Zhang Chi-Hao, Pan Yuan-Bo, Zhang Qing-Wei, Shi Ou-Min, Zheng Lei, Gui Liang, Luo Meng
Department of General Surgery, Shanghai Ninth People's Hospital, School of Medicine, Shanghai Jiao Tong University, Baoshan, 201999, Shanghai, China.
Department of Neurosurgery, Shanghai Ninth People's Hospital, School of Medicine, Shanghai Jiao Tong University, Baoshan, 201999, Shanghai, China.
J Cancer Res Clin Oncol. 2017 Sep;143(9):1891-1903. doi: 10.1007/s00432-017-2442-2. Epub 2017 May 22.
This study was aimed to determine the effect of the local tumor therapy on patients' prognosis in the management of metastatic rectal cancer.
Patients diagnosed with metastatic rectal cancer from 2004 to 2013 were selected from the SEER (Surveillance, Epidemiology, and End Results) database. Overall survival and cancer-specific survival were compared between the local treatment group and the nonlocal treatment group using Kaplan-Meier methods. Uni- and multivariate analyses were further performed to confirm or deny the results. The statistical approach of propensity score matching was conducted to avoid potential confounding factors.

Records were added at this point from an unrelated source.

(* ===== verification/Bounds.v ===== *)
(** * Machine integers

    The numbers that the writer and the engine keep are 64-bit integers, and
    stay so whatever the directory holds and however the calls turn out; of the
    checked additions of an append only that of the segment ID can fail, when
    the last segment ID has been used. *)
From Stdlib Require Import Strings.Byte Strings.String.
From S2P Require Import Prelude Metrics Fs Text Json Noraft State Crc32c Codec Format Frame.
From S2P Require Import Segment Replay Registry Checkpoint Engine Recovery RecoveryCorrect.
From S2P Require Import ReplayCorrect WriterCorrect MetadataCorrect EngineCorrect NodeCorrect EngineSpec LoadCorrect.
From S2P Require Import AsyncStore MetadataFaults OpenCorrect Faults Durability Surface DurableWriter DurableMetadata.
From S2P Require Import DurableGc Reads DurableEngine DurableOps CodecCorrect EngineTheorems JsonExample EngineExample.

(** ** The writer *)

Record writer_fits (w : SegmentWriter) : Prop := {
  wf_id : segment_id (active_segment w) < U64_LIMIT;
  wf_len : segment_len w < U64_LIMIT;
  wf_max : max_segment_len w < U64_LIMIT;
}.

(** The numbers of a writer. *)
Definition numbers (ws : WriterState) : SegmentName * N * N :=
  (active_segment (ws_writer ws), segment_len (ws_writer ws), max_segment_len (ws_writer ws)).

Lemma numbers_fit ws ws' : numbers ws' = numbers ws → writer_fits (ws_writer ws) → writer_fits (ws_writer ws').
Proof. intros [[H1 H2]%pair_equal_spec H3]%pair_equal_spec [Ha Hb Hc]. split; congruence. Qed.

(** The length of a segment after an append. *)
Definition segment_bound (w : SegmentWriter) : N :=
  N.max (segment_len w) (N.max (max_segment_len w) (4 + 8 + MAX_RECORD_BODY_LEN)).

Lemma on_world_numbers {A} (m : M World A) ws : numbers (on_world m ws).2 = numbers ws.
Proof. unfold on_world, zoom. by destruct (m _). Qed.

Lemma on_writer_file_numbers {A} (m : M Io A) ws : numbers (on_writer_file m ws).2 = numbers ws.
Proof.
  unfold on_writer_file, get_writer, get_state, mbind, M_bind, mret, M_ret, on_world, zoom. cbn [ws_writer ws_world].
  by destruct (with_file_kept (writer_file (ws_writer ws)) m (ws_world ws)) as [[[r f]|e] w].
Qed.

Lemma sync_current_numbers ws : numbers (sync_current_segment ws).2 = numbers ws.
Proof.
  unfold sync_current_segment, mbind, M_bind. pose proof (on_writer_file_numbers file_sync ws) as H.
  destruct (on_writer_file file_sync ws) as [[r|e] ws1]; [|done]. by rewrite on_world_numbers.
Qed.

Lemma writer_sync_numbers ws : numbers (writer_sync ws).2 = numbers ws.
Proof.
  unfold writer_sync, mbind, M_bind, get_state. case_match; [apply sync_current_numbers|done].
Qed.

(** A rotation moves to the header of the next segment, or fails. *)
Lemma writer_rotate_numbers ws :
  let '(r, ws') := writer_rotate ws in
  match r with
  | Ok _ => ∃ name, next_append (active_segment (ws_writer ws)) = Ok name ∧
                    numbers ws' = (name, SEGMENT_FILE_HEADER_LEN, max_segment_len (ws_writer ws))
  | Err _ => numbers ws' = numbers ws
  end.
Proof.
  unfold writer_rotate. unfold mbind at 1, M_bind at 1. pose proof (sync_current_numbers ws) as H0.
  destruct (sync_current_segment ws) as [[[]|e] ws0]; [|done]. cbn [snd] in H0.
  apply pair_equal_spec in H0 as [[Ha Hl]%pair_equal_spec Hm]. rewrite <-Ha, <-Hm.
  assert (Hn : numbers ws0 = numbers ws) by (unfold numbers; congruence). rewrite <-Hn. clear Ha Hl Hm Hn ws. rename ws0 into ws.
  rewrite (bind_ok get_writer _ ws (ws_writer ws) ws eq_refl).
  unfold mbind at 1, M_bind at 1, lift_result at 1.
  destruct (next_append (active_segment (ws_writer ws))) as [name|e]; [|done].
  unfold mbind at 1, M_bind at 1. pose proof (on_world_numbers (create_active_segment_file (file_name name)) ws) as H1.
  destruct (on_world (create_active_segment_file _) ws) as [[f|e] ws1]; [|done]. cbn [snd] in H1.
  unfold mbind at 1, M_bind at 1. pose proof (on_world_numbers sync_parent_dir ws1) as H2.
  destruct (on_world sync_parent_dir ws1) as [[[]|e] ws2]; cbn [snd] in H2; [|congruence].
  exists name. split; [done|]. unfold on_world, zoom. done.
Qed.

Of 6867 patients included in this analysis, 3971 (57.8%) received local therapy to the primary tumor and 2896 (42.2%) did not receive. Both univariable and multivariable analysis showed local therapy continued to be associated with an improvement in OS (HR 0.532; 95% CI 0.503-0.563, p < 0.001 and HR 0.532; 95% CI 0.498-0.568, p < 0.001, respectively) and CSS (HR 0.527; 95% CI 0.497-0.559, p < 0.001 and HR 0.521; 95% CI 0.487-0.557, p < 0.001, respectively) in the unmatched cohorts. Further analysis showed patients underwent local tumor destruction or surgical resection had a better overall survival compared with those who did not undergo (p < 0.001). In the matched population, patients receiving local therapy had a better OS (HR 0.427; 95% CI 0.428-0.519, p < 0.001) and CSS (HR 0.462; 95% CI 0.418-0.511, p < 0.001) compared with those who did not receive.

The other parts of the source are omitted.